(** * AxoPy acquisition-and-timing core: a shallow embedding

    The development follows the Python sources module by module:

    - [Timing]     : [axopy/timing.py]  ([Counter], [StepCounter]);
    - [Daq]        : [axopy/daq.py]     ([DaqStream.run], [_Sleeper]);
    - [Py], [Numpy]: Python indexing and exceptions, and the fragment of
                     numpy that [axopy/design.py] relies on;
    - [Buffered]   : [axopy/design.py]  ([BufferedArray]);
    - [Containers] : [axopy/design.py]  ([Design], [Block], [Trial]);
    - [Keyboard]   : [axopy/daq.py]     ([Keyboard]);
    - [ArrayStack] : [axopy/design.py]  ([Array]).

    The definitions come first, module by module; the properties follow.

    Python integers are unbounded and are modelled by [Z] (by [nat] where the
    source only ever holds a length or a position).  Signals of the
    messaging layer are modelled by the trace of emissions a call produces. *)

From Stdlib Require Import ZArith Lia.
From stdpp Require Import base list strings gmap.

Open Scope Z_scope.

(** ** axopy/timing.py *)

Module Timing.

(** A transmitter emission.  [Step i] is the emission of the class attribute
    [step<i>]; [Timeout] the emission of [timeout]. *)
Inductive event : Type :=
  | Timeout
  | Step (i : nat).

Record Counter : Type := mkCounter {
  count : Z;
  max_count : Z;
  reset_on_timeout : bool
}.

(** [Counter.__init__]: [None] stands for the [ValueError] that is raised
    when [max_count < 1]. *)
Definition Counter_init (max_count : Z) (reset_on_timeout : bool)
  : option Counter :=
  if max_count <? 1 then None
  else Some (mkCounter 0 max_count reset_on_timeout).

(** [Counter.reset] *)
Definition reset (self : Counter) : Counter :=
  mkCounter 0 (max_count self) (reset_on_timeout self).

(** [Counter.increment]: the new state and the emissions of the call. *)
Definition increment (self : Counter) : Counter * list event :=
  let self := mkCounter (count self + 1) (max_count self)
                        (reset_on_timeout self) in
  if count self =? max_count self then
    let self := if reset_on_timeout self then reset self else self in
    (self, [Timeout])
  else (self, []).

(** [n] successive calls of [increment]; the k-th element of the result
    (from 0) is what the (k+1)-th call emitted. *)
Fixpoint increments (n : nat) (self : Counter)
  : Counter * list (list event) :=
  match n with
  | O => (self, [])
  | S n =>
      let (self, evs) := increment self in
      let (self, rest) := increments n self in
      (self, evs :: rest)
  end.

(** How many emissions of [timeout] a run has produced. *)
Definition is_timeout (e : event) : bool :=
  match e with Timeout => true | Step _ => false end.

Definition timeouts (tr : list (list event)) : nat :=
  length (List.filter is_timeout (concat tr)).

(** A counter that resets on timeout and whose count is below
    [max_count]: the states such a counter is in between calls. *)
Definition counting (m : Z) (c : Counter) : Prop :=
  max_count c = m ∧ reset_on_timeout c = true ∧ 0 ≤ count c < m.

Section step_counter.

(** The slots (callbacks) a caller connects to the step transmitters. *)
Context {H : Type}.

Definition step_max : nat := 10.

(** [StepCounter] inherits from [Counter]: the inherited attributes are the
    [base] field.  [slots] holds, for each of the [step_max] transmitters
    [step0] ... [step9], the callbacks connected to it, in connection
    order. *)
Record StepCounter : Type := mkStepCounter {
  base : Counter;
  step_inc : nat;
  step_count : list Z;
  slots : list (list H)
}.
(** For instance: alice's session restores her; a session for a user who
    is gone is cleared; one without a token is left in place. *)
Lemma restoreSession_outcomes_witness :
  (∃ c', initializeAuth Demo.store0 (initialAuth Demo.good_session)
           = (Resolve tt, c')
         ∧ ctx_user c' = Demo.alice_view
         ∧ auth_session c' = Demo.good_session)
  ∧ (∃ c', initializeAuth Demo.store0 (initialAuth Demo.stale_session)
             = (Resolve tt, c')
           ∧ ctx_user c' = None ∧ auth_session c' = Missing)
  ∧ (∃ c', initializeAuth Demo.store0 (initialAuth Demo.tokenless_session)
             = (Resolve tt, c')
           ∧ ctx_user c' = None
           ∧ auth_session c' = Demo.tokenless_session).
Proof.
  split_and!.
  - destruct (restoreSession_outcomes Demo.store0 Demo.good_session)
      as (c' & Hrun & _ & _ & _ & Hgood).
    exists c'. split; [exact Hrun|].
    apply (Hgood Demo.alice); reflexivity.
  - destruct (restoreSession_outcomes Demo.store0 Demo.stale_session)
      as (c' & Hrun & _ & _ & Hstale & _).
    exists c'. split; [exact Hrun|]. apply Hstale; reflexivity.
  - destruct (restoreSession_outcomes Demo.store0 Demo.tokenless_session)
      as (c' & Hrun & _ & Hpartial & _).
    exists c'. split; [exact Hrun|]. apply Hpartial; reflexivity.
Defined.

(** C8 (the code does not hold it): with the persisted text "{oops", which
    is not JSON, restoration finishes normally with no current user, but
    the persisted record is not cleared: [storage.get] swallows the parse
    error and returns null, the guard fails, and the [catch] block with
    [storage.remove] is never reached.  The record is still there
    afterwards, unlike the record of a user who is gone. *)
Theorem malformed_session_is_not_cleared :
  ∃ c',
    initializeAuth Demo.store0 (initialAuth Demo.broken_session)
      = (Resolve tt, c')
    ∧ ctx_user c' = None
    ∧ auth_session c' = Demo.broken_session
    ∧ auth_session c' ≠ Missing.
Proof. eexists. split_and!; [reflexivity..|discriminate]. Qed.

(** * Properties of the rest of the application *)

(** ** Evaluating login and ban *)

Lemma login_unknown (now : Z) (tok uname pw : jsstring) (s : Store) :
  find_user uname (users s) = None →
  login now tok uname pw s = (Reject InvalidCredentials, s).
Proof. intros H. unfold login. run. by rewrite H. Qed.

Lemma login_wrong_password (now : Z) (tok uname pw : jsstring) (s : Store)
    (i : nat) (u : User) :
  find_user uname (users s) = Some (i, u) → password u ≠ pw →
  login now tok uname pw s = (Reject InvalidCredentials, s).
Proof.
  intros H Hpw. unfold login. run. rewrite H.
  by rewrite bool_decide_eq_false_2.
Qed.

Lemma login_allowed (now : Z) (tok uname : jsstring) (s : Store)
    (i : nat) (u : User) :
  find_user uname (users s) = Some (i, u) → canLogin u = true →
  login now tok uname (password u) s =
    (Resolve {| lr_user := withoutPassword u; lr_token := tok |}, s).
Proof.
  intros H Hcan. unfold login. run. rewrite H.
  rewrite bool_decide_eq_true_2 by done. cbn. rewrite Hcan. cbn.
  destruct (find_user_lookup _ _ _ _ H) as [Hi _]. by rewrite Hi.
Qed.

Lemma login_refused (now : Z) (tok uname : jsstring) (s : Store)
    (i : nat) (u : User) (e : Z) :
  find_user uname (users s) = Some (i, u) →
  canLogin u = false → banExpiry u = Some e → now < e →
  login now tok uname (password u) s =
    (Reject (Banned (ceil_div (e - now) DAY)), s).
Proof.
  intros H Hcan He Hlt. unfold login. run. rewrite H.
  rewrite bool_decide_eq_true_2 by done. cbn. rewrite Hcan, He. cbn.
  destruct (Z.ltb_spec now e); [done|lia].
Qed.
☆ ☆ ☆ ☆ ☆ ☆ ☆
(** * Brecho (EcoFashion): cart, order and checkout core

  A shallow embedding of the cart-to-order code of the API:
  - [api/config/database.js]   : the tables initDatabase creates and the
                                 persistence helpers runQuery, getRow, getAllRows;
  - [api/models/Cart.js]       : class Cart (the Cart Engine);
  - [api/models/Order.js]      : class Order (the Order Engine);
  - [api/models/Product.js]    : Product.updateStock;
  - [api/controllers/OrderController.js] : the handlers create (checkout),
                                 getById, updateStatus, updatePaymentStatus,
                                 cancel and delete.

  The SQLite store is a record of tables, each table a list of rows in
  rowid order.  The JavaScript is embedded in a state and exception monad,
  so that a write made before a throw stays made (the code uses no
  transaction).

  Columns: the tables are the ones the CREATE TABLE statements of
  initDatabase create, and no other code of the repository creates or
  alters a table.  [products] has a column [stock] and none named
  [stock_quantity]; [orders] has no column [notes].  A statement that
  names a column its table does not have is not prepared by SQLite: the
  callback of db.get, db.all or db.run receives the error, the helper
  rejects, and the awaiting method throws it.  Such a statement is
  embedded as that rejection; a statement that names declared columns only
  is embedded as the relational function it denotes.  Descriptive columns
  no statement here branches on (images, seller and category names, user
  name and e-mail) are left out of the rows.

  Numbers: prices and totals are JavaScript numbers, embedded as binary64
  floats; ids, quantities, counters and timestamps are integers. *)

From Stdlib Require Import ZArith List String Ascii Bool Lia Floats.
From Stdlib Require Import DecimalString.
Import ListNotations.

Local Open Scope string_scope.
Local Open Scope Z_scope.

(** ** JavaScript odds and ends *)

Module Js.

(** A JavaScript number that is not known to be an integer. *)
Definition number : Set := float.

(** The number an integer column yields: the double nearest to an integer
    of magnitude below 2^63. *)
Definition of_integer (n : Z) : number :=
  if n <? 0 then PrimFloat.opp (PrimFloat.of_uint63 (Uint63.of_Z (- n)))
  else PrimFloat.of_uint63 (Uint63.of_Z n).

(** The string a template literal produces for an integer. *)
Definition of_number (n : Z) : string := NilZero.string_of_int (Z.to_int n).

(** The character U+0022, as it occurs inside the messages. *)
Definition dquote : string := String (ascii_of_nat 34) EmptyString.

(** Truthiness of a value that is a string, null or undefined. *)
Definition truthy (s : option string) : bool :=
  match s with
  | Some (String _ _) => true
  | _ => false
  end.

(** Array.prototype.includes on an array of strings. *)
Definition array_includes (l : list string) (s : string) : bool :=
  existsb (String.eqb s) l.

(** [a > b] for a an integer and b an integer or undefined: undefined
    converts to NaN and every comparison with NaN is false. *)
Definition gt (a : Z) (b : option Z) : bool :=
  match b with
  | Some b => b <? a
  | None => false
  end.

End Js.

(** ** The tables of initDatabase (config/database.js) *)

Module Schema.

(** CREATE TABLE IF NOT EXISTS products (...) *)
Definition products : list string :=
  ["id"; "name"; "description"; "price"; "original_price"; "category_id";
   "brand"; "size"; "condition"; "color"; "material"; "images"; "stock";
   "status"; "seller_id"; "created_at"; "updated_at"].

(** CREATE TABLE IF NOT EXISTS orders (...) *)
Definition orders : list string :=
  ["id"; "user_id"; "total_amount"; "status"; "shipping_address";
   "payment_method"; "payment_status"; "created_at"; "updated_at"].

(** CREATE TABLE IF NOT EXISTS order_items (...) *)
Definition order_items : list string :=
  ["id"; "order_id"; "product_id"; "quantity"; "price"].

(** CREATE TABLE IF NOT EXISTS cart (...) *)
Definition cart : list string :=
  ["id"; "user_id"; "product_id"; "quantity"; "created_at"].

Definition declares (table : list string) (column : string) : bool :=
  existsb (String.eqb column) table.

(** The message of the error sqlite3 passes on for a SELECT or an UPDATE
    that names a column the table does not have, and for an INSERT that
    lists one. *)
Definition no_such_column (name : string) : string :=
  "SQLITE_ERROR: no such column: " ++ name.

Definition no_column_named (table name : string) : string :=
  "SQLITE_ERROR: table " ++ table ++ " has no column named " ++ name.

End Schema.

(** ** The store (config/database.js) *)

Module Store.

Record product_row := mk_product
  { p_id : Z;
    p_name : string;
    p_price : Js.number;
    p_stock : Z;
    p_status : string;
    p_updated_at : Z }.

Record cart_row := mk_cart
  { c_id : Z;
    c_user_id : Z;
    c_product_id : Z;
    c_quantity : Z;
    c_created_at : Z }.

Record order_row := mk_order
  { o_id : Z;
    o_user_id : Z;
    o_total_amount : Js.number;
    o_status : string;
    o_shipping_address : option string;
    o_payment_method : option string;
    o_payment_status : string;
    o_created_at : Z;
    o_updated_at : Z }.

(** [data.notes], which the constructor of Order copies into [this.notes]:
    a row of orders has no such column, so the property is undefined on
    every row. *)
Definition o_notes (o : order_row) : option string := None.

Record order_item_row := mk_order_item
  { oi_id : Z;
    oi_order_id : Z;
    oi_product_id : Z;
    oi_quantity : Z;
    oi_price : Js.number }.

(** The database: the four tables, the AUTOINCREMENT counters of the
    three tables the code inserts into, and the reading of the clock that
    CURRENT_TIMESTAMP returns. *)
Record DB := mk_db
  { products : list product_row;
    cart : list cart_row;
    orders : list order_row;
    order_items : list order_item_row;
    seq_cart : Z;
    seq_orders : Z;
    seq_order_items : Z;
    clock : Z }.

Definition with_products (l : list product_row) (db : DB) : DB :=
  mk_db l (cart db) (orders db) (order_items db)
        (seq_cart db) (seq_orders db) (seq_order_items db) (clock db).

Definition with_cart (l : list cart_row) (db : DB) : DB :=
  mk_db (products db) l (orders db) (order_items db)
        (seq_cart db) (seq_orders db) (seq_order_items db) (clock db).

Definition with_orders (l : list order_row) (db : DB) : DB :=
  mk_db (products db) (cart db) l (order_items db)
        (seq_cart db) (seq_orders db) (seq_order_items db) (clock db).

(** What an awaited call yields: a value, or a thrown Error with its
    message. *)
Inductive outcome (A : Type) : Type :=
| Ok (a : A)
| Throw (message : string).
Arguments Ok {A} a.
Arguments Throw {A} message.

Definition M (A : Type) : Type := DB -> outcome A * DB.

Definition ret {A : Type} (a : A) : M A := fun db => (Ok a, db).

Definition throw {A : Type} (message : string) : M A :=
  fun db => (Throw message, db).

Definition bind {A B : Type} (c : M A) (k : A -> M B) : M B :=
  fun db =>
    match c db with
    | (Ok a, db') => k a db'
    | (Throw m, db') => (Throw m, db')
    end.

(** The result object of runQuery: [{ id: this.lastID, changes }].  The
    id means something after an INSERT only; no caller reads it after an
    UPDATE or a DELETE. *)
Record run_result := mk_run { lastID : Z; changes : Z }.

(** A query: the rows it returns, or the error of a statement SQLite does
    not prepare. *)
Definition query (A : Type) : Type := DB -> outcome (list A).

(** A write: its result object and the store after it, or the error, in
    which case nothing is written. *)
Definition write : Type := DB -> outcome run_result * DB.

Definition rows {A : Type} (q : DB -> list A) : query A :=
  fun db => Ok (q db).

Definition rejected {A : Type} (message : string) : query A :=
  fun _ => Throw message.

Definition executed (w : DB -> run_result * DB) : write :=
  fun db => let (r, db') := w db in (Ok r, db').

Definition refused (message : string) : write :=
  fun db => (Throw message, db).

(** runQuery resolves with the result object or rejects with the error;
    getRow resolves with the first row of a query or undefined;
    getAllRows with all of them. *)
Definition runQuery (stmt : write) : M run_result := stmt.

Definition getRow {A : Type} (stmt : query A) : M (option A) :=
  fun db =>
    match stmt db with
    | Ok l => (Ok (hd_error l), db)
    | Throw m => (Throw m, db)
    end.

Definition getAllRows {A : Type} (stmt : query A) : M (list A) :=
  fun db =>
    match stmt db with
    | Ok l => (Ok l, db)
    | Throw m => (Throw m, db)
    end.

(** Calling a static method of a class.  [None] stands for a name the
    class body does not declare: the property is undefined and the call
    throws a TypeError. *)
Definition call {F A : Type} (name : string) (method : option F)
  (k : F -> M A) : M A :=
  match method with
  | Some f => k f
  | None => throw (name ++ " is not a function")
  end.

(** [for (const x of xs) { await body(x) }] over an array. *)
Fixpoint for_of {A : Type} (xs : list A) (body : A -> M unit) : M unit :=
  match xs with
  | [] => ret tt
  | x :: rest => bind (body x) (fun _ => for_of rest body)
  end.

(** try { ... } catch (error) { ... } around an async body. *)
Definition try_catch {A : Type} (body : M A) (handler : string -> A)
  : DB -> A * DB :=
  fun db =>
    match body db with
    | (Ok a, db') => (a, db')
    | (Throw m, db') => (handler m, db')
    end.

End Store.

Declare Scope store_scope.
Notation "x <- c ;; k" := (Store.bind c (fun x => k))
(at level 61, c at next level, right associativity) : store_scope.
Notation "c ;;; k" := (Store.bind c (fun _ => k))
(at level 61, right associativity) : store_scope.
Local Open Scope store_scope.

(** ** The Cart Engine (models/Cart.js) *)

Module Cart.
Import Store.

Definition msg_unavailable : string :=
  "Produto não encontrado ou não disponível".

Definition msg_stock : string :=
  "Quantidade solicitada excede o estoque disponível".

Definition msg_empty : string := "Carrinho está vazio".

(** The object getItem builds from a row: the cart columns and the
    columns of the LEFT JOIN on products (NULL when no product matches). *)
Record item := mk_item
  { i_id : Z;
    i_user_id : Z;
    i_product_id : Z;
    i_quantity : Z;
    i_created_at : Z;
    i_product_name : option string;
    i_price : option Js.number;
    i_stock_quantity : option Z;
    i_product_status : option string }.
☆ ☆ ☆ ☆ ☆ ☆ ☆
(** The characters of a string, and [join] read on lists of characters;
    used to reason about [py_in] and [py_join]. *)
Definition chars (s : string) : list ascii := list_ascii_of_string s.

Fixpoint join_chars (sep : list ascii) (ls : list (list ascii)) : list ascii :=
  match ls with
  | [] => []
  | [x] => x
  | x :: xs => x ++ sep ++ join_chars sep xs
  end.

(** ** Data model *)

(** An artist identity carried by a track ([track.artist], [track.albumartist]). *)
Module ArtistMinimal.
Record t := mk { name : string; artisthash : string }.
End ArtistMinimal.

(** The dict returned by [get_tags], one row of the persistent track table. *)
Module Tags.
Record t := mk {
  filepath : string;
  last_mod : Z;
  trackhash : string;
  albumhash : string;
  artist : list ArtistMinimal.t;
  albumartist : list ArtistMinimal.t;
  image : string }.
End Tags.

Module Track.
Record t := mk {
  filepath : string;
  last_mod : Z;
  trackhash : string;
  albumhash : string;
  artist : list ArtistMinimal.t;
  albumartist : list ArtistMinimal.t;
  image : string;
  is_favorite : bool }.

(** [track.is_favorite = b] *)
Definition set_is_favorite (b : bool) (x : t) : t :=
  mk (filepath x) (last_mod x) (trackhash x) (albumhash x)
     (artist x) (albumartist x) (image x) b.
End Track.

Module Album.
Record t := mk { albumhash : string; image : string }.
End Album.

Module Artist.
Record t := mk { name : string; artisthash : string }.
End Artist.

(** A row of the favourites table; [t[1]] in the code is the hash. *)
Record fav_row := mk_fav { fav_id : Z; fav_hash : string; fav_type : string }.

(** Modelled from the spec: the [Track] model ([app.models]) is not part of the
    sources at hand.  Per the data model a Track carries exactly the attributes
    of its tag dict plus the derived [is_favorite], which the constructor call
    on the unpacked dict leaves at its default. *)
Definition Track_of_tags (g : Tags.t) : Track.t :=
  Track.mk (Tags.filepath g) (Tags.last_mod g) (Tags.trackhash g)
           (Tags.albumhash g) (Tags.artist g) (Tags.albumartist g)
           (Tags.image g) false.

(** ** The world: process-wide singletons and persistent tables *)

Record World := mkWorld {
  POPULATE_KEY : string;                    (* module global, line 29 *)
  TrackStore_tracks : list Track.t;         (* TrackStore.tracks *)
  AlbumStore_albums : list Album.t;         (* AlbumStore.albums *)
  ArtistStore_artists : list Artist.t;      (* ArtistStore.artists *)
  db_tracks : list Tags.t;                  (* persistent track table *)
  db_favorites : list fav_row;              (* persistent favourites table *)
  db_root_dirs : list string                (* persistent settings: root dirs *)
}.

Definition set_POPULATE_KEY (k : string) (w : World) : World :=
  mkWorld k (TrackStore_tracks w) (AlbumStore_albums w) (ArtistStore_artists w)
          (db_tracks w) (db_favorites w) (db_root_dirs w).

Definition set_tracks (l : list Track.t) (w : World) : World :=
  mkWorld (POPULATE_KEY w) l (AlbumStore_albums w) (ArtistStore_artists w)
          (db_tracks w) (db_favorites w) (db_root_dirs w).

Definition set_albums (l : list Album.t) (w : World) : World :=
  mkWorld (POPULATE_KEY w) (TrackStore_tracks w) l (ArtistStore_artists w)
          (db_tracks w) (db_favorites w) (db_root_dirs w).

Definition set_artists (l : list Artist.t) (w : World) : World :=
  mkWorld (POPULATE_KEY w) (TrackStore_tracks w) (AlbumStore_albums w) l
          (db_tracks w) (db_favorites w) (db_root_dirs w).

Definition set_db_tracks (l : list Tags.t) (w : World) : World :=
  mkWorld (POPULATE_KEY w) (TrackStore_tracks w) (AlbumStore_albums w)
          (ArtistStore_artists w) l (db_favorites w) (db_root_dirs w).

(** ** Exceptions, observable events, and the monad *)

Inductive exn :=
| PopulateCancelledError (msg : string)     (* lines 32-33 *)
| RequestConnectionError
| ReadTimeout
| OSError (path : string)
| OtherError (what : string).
☆ ☆ ☆ ☆ ☆ ☆ ☆
### PROBLEM
Show every line of the entries above where the word "calls" occurs.

### WRITTEN RESPONSE
(** [n] successive calls of [increment]; the k-th element of the result
    [max_count]: the states such a counter is in between calls. *)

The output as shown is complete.